The Radeon HD 4000 Series
That’s far from being a dumb move on AMD’s part. Everyone knows that the bulk of sales isn’t with high-end cards that sell for between $623.61 and $935.39, but with “affordable” ones priced between $233.85 and $467.69. Still it’s a risky move. Though it’s true that card makers earn most of their money with entry-level and mid-level cards, the high end acts as their technological showcase. It’s easier to sell the GeForce 8600 when the 8800 is leading in all the benchmarks than to sell Radeon HD 2600s with the HD 2900’s poor reputation sticking to your shoes, regardless of the intrinsic qualities of the mid-level cards. But before we worry about the future success of this generation for AMD, let’s take a closer look at what the architecture offers.
Radeon HD 4000
Card | HD 4850 | HD 4870 |
---|---|---|
GPU clock frequency | 625 MHz | 750 MHz |
RAM clock frequency | 993 MHz | 900 MHz |
ALUs | 800 | 800 |
Texture units | 40 | 40 |
ROPs (Raster Operation units) | 16 | 16 |
Memory controller | 256 bits (8 channel 32 bits) | 256 bits (8 channel 32 bits) |
RAM type | GDDR3 | GDDR5 |
A new record! With its 160 five-way VLIW shader units (800 ALUs in all), the RV770 dethrones the GT200, with its 993 Mflops to become the first GPU to pass the very symbolic bar of 1 Tflop (1 Tflop for the HD 4850 and 1.2 Tflops for the 4870). But what’s really impressive is for a GPU with a die measuring barely 260 mm² to achieve such figures.

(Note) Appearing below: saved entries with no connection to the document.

(** Extra X4.  [frequencyToNote] names the nearest note.  On every
    accurate engine the reading of an ordinary frequency [f] (between
    2^-1000 and 2^1010) carries one of the twelve note names, a whole
    octave and whole cents between -50 and 50; [f] is within half a
    semitone, and a ten-millionth, of the note [k] semitones from A4 that
    the name and the octave stand for; the cents are within half a cent,
    and a ten-thousandth, of the distance from that note; and positive
    cents mean [f] is above the note's frequency, negative cents that it
    is below. *)
Theorem reading_names_the_nearest_note (M : Library) (f : R) :
  accurate M -> ordinary f ->
  exists r n o c,
    Chords64.frequencyToNote M (Num (Fin f)) = Some r /\
    note r = Some n /\ In n NOTE_NAMES /\
    octave r = Fin (IZR o) /\ cents r = Fin (IZR c) /\ (-50 <= c <= 50)%Z /\
    let k := ((o - 4) * 12 + (indexOf n NOTE_NAMES - 9))%Z in
    Rabs (ChordsSpec.semitonesOf f - IZR k) <= / 2 + semitoneError /\
    Rabs (IZR c - (ChordsSpec.semitonesOf f - IZR k) * 100) <= / 2 + / 10000 /\
    ((0 < c)%Z -> pitchOf k < f) /\ ((c < 0)%Z -> f < pitchOf k).
Proof.
  intros HM Hord.
  assert (Hf0 : 0 < f).
  { destruct Hord as [H _]. pose proof (bpow_pos (-1000)). lra. }
  destruct (semitonesOf_ordinary M f HM Hord) as [s [Es Bs]].
  assert (HS : -12108 <= ChordsSpec.semitonesOf f <= 12024).
  { unfold ChordsSpec.semitonesOf. fold (lb (f / 440)). rewrite lb_div by lra.
    pose proof lb_440. destruct Hord as [H1 H2].
    pose proof (lb_le _ _ (bpow_pos _) H1) as L1. rewrite lb_bpow in L1.
    pose proof (lb_le _ _ Hf0 H2) as L2. rewrite lb_bpow in L2. lra. }
  apply Rabs_le_inv in Bs. unfold semitoneError in *.
  destruct (reading_of_semitones M f s Hf0 Es) as [c [Bc Er]].
  { apply Rabs_le. lra. }
  pose proof (cents_between s c Bc) as Hcr.
  pose proof (Zfloor_bound (s + / 2)) as Hr.
  pose proof (Zfloor_bound (c + / 2)) as Hc.
  set (r := Zfloor (s + / 2)) in *.
  destruct (note_of_semitones r) as [n [Hn [Hin Hidx]]].
  rewrite Hn in Er.
  eexists. exists n, ((r + 9) / 12 + 4)%Z, (Zfloor (c + / 2)).
  split; [exact Er|]. cbn [note octave cents].
  split; [reflexivity|]. split; [exact Hin|].
  split; [reflexivity|]. split; [reflexivity|]. split; [exact Hcr|].
  cbn zeta. rewrite Hidx.
  replace (((r + 9) / 12 + 4 - 4) * 12 + ((r + 9) mod 12 - 9))%Z with r.
  2:{ pose proof (Z.div_mod (r + 9) 12 ltac:(lia)). lia. }
  apply Rabs_le_inv in Bc.
  assert (Hlb : ChordsSpec.semitonesOf f - IZR r = 12 * (lb f - lb (pitchOf r))).
  { unfold ChordsSpec.semitonesOf. fold (lb (f / 440)). rewrite lb_div by lra.
    rewrite lb_pitchOf. field. }
  split; [apply Rabs_le; lra|]. split; [apply Rabs_le; lra|]. split.
  - intros Hpos. assert (1 <= IZR (Zfloor (c + / 2))) by (apply IZR_le; lia).
    destruct (Rlt_le_dec (pitchOf r) f) as [Hlt|Hge]; [assumption|exfalso].
    pose proof (lb_le _ _ Hf0 Hge). lra.
  - intros Hneg. assert (IZR (Zfloor (c + / 2)) <= -1) by (apply IZR_le; lia).
    destruct (Rlt_le_dec f (pitchOf r)) as [Hlt|Hge]; [assumption|exfalso].
    pose proof (lb_le _ _ (pitchOf_pos r) Hge). lra.
Qed.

But the pleasant surprises don’t stop there. AMD took advantage of the new architecture – finally, we’re tempted to say – to increase the number of texture units! There are now 40 units, as opposed to only 16 with the R420. Even if that’s still far from Nvidia’s 80 units, the increase is appreciable. In fact, AMD hasn’t abandoned its principles. The number of texture units has increased in proportion to the number of ALUs: Compared to the RV670’s 64 processing units, the RV770 has 160 – a multiplication of processing power by a factor of 2.5 –, and from 16 texture units, the RV670 has been multiplied to 40, by the same factor. So AMD feels that the ratio between arithmetic instructions / texture instructions of 4:1 introduced with its previous architecture was a good balance, and has used it again on this new GPU.

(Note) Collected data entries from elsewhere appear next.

(** * rec-transport-backend: ride lifecycle, driver status and odometer ledger

    A shallow embedding of the FastAPI handlers of [backend/main.py] over the
    tables of [backend/database.py].

    Modelling conventions.
    - A table is the list of its rows in insertion order (SQLite scans a table
      without [ORDER BY] in rowid order, so [query(...).filter(...).first()]
      is the first row of the list that satisfies the filter: [list_find]).
    - An ORM object fetched by a query is the row at the index [list_find]
      returned; assigning to its attributes and committing is [alter] at that
      index.
    - [uuid.uuid4()] and [datetime.utcnow()] are inputs of the handler
      ([new_id], [now]).  Time stamps are integers (microseconds).
    - [db.add] of a row whose primary key is already in the table makes
      [db.commit()] raise [IntegrityError]; nothing is written then.
    - A handler either commits a new database or raises: [result DB].
    - String columns stay strings; integers are [Z] (Python integers).  An
      Integer column holds 64 bits: binding a Python integer outside that
      range makes [db.commit()] raise [OverflowError] before any row is
      written, so nothing is written then either.
    - Float values are IEEE doubles ([float]).
    - Columns that none of the handlers below reads or writes (vehicle data,
      ratings, coordinates, addresses, insertion-time defaults such as
      [requested_at] and the kilometer entry's [date]) are left out. *)

From stdpp Require Import base tactics option list strings numbers relations
  gmap pretty.
From Stdlib Require Import Floats.PrimFloat Floats.SpecFloat Floats.FloatOps.

Local Open Scope string_scope.
Local Open Scope list_scope.
Local Open Scope Z_scope.

(** ** Errors and results *)

Inductive error : Type :=
  | HTTPException (status_code : Z) (detail : string)
  | IntegrityError
  | OverflowError
  | InterfaceError.

Inductive result (A : Type) : Type :=
  | Ok (a : A)
  | Err (e : error).
Arguments Ok {A} a.
Arguments Err {A} e.

Definition is_Ok {A} (r : result A) : bool :=
  match r with Ok _ => true | Err _ => false end.

(** ** schemas.py: the enumerations validated on input *)

Inductive RideStatus : Type :=
  | requested | assigned | accepted | picking_up
  | in_progress | completed | cancelled.

Definition RideStatus_value (s : RideStatus) : string :=
  match s with
  | requested => "requested"
  | assigned => "assigned"
  | accepted => "accepted"
  | picking_up => "picking_up"
  | in_progress => "in_progress"
  | completed => "completed"
  | cancelled => "cancelled"
  end.

Inductive LeaveStatus : Type := pending | approved | rejected.

Definition LeaveStatus_value (s : LeaveStatus) : string :=
  match s with
  | pending => "pending"
  | approved => "approved"
  | rejected => "rejected"
  end.

(** ** database.py: the rows *)

Module Driver.
Record t : Type := mk {
  id : string;
  user_id : string;
  total_rides : Z;
  is_online : bool;
  current_km_reading : Z;
  last_status_change : Z
}.
Definition set_is_online (v : bool) (now : Z) (d : t) : t :=
  mk (id d) (user_id d) (total_rides d) v (current_km_reading d) now.
Definition set_current_km_reading (v : Z) (d : t) : t :=
  mk (id d) (user_id d) (total_rides d) (is_online d) v (last_status_change d).
Definition incr_total_rides (d : t) : t :=
  mk (id d) (user_id d) (total_rides d + 1) (is_online d)
     (current_km_reading d) (last_status_change d).
End Driver.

If you compare the competing Nvidia architecture, you see that despite the rebalancing done for the new GT200, the RV770 is still much more at ease with a high number of arithmetic operations. The ratio of processing power/number of texels filtered on this latest GPU from AMD is 40:1 compared to approximately 20:1 for its competitor. Let’s test the differences with our usual theoretical benchmarks. (Note: While the Radeon HD 4870 is the card that would have been best suited for the synthetic tests we use to analyze the architecture, it was unavailable due to the sloppy handling of this launch, with its release dates. So we had no choice but to run them with the HD 4850, and so the performance results are a little less flattering to AMD).

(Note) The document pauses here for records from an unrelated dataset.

(** * faulted_earth_fault.py: a shallow embedding and its properties

    The module under study is a prototype of the Faulted Earth data model:
    one helper that normalises (preferred, minimum, maximum) tuples, the
    [Parameter] class, a family of observation classes and the fault
    containers.  Every class only stores what it is given, so what matters
    is the order in which the statements of each constructor run and which
    exception the first failing statement raises.

    The embedding follows the Python text statement by statement:
    - values are a small universe [pyval]; lists, dicts and class instances
      live in a heap and are handled through references, so that aliasing
      and identity are visible;
    - a function is an action of the monad [M] (heap passing, with Python
      exceptions as the error case);
    - names that a function body reads and that are not among its
      parameters are resolved through the module namespace and the builtins
      ([load_name]), as the interpreter does at run time;
    - the binding of call arguments to parameters is [bind_args].

    Python 3 semantics with assertions enabled (no -O) is assumed. *)

From Stdlib Require Import ZArith String List Lia.
From Stdlib.Floats Require Import SpecFloat.
From stdpp Require Import gmap strings list.

Local Open Scope string_scope.
Local Open Scope list_scope.
Local Open Scope Z_scope.

(** ** Values, objects and the heap *)

(** The classes that the module mentions: the builtin types it tests
    against, the three geometry classes it imports from
    openquake.hazardlib.geo and the classes it defines itself. *)
Inductive class :=
| CObject | CType | CFunction | CModule | CNoneType
| CBool | CInt | CFloat | CStr | CTuple | CList | CDict
| CPoint | CLine | CPolygon
| CParameter
| CBaseObservation | CObservationDisplacement | CObservationEvent
| CObservationGeometry | CObservationSlipRate
| CFaultTrace | CDisplacement | CBaseFault.

#[global] Instance class_eq_dec : EqDecision class.
Proof. solve_decision. Defined.

(** The direct base of a class ([bool] derives from [int], the four
    observation classes from [BaseObservation], everything else from
    [object]). *)
Definition base (c : class) : option class :=
  match c with
  | CObject => None
  | CBool => Some CInt
  | CObservationDisplacement | CObservationEvent
  | CObservationGeometry | CObservationSlipRate => Some CBaseObservation
  | _ => Some CObject
  end.

(** Method resolution order; no chain in the module is longer than three. *)
Definition mro (c : class) : list class :=
  c :: match base c with
       | None => []
       | Some b => b :: match base b with
                        | None => []
                        | Some o => [o]
                        end
       end.

Definition issubclass (c d : class) : bool := bool_decide (d ∈ mro c).

(** Addresses of heap objects. *)
Abbreviation loc := nat.

(** A Python float is an IEEE 754 binary64 number. *)
Definition prec : Z := 53.
Definition emax : Z := 1024.

#[warnings="-register-all"]
Inductive pyval :=
| VNone
| VBool (b : bool)
| VInt (z : Z)
| VFloat (f : spec_float)
| VStr (s : string)
| VTuple (xs : list pyval)
| VRef (l : loc)
| VType (c : class)
| VFunc (name : string)
| VModule (name : string).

As we did with the GT200, we’ll start off nice and easy, using a version of RightMark 3D with only Pixel Shader version 2.0. The HD4850 actually beat the GTX 280 on the PS2.a and 2.0a tests, but was less at ease with the PS2.0 ones. While it’s easy to understand that the RV770 is better suited for advanced lighting models, we expected it to do better in procedural shader tests where it should be able to take advantage of its enormous processing power.